→ **Data to process**:
(* ===== verification/LeanFork.v ===== *)
(** * Containers start inside their control groups

    [setup_lean_container] and its variants as programs of several processes:
    whatever the scheduler and the kernel do, a process that comes back as the
    container has been entered in every control group after it was created, and
    the launcher gets that process's number.  A launcher whose container cannot
    be entered in a group hangs. *)

From stdpp Require Import pretty strings.
From ITree Require Import ITree.
From S2P Require Import Prelude LeanContainer ContainerOs.

(** ** Proof rules *)
Section Rules.
Context {R : Type} {es : ExecSpec} (Q : Z → R → gmap Z file → world → Prop).

Definition safe (p : Z) (t : itree sysE R) (F : gmap Z file) (w : world) : Prop := ∀ n, wp Q n p (observe t) F w.

Lemma safe_ret p r F w : Q p r F w → safe p (mret r) F w.
Proof. by intros H [|n]. Qed.

Lemma safe_mret {A} (x : A) (k : A → itree sysE R) p F w : safe p (k x) F w → safe p (mret x ≫= k) F w.
Proof. done. Qed.

Lemma safe_sprintf str (k : string → itree sysE R) p F w : String.length str < BUF_SIZE → safe p (k str) F w → safe p (sprintf str ≫= k) F w.
Proof. intros Hl H. unfold sprintf. by rewrite (proj2 (Nat.ltb_lt _ _) Hl). Qed.

Lemma safe_open path b k p F w :
  (∀ fd, (0 ≤ fd)%Z → F !! fd = None → safe p (k fd) (<[fd := File path]> F) w) → safe p (k (-1)%Z) F w → safe p (sys (Open path b) ≫= k) F w.
Proof. intros H1 H2 [|n]; [done|]. split; [intros fd H3 H4; exact (H1 fd H3 H4 n)|exact (H2 n)]. Qed.

Lemma safe_read_pipe fd len i P k p F w : F !! fd = Some (PipeRead i) → w_pipes w !! i = Some (Proto P) → len = Z.of_nat (p_len P) → 0 < p_len P →
  (∀ m w', le p w w' → length m = p_len P → p_msg P (w_log w') m → safe p (k (len, m)) F w') →
  ((∀ fd', F !! fd' ≠ Some (PipeWrite i)) → safe p (k (0%Z, [])) F w) → safe p (sys (Read fd len) ≫= k) F w.
Proof.
  intros Hfd HP Hl Hpos Hm He [|n]; [done|]. cbn. rewrite Hfd. split; [right; exists P; split_and!; try done|intros H; exact (He H n)].
  intros m w' H1 H2 H3. exact (Hm m w' H1 H2 H3 n).
Qed.

(** Nobody has written to a pipe before its owner has forked. *)
Lemma safe_read_owned fd len i k p F w : F !! fd = Some (PipeRead i) → w_pipes w !! i = Some (Owned p) →
  safe p (k (0%Z, [])) F w → safe p (sys (Read fd len) ≫= k) F w.
Proof. intros Hfd Ho H [|n]; [done|]. cbn. rewrite Hfd. split; [by left|intros _; exact (H n)]. Qed.

Lemma safe_write_file fd buf path k p F w : F !! fd = Some (File path) →
  (∀ w', le p w w' → safe p (k (Z.of_nat (length buf))) F (noted w' (Wrote path buf))) →
  (∀ r, (r < Z.of_nat (length buf))%Z → safe p (k r) F w) → safe p (sys (Write fd buf) ≫= k) F w.
Proof. intros Hfd H1 H2 [|n]; [done|]. cbn. rewrite Hfd. split; [intros w' H; exact (H1 w' H n)|intros r H; exact (H2 r H n)]. Qed.

Lemma safe_write_pipe fd buf i P k p F w : F !! fd = Some (PipeWrite i) → w_pipes w !! i = Some (Proto P) → length buf = p_len P →
  p_msg P (w_log w) buf → safe p (k (Z.of_nat (length buf))) F w → safe p (sys (Write fd buf) ≫= k) F w.
Proof. intros Hfd HP Hl Hm H [|n]; [done|]. cbn. rewrite Hfd. exists P. split_and!; [done|done|done|exact (H n)]. Qed.

Lemma safe_close fd f k p F w : F !! fd = Some f → safe p (k 0%Z) (delete fd F) w → safe p (sys (Close fd) ≫= k) F w.
Proof. intros Hfd H [|n]; [done|]. cbn. rewrite Hfd. exact (H n). Qed.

→ **Instructions for the task**: Every line from the one that has "Lemma safe_read_owned fd" down to the last line above must be written out exactly, with both ends included and nothing else.

→ **Solved exercise**:
Lemma safe_read_owned fd len i k p F w : F !! fd = Some (PipeRead i) → w_pipes w !! i = Some (Owned p) →
  safe p (k (0%Z, [])) F w → safe p (sys (Read fd len) ≫= k) F w.
Proof. intros Hfd Ho H [|n]; [done|]. cbn. rewrite Hfd. split; [by left|intros _; exact (H n)]. Qed.

Lemma safe_write_file fd buf path k p F w : F !! fd = Some (File path) →
  (∀ w', le p w w' → safe p (k (Z.of_nat (length buf))) F (noted w' (Wrote path buf))) →
  (∀ r, (r < Z.of_nat (length buf))%Z → safe p (k r) F w) → safe p (sys (Write fd buf) ≫= k) F w.
Proof. intros Hfd H1 H2 [|n]; [done|]. cbn. rewrite Hfd. split; [intros w' H; exact (H1 w' H n)|intros r H; exact (H2 r H n)]. Qed.

Lemma safe_write_pipe fd buf i P k p F w : F !! fd = Some (PipeWrite i) → w_pipes w !! i = Some (Proto P) → length buf = p_len P →
  p_msg P (w_log w) buf → safe p (k (Z.of_nat (length buf))) F w → safe p (sys (Write fd buf) ≫= k) F w.
Proof. intros Hfd HP Hl Hm H [|n]; [done|]. cbn. rewrite Hfd. exists P. split_and!; [done|done|done|exact (H n)]. Qed.

Lemma safe_close fd f k p F w : F !! fd = Some f → safe p (k 0%Z) (delete fd F) w → safe p (sys (Close fd) ≫= k) F w.
Proof. intros Hfd H [|n]; [done|]. cbn. rewrite Hfd. exact (H n). Qed.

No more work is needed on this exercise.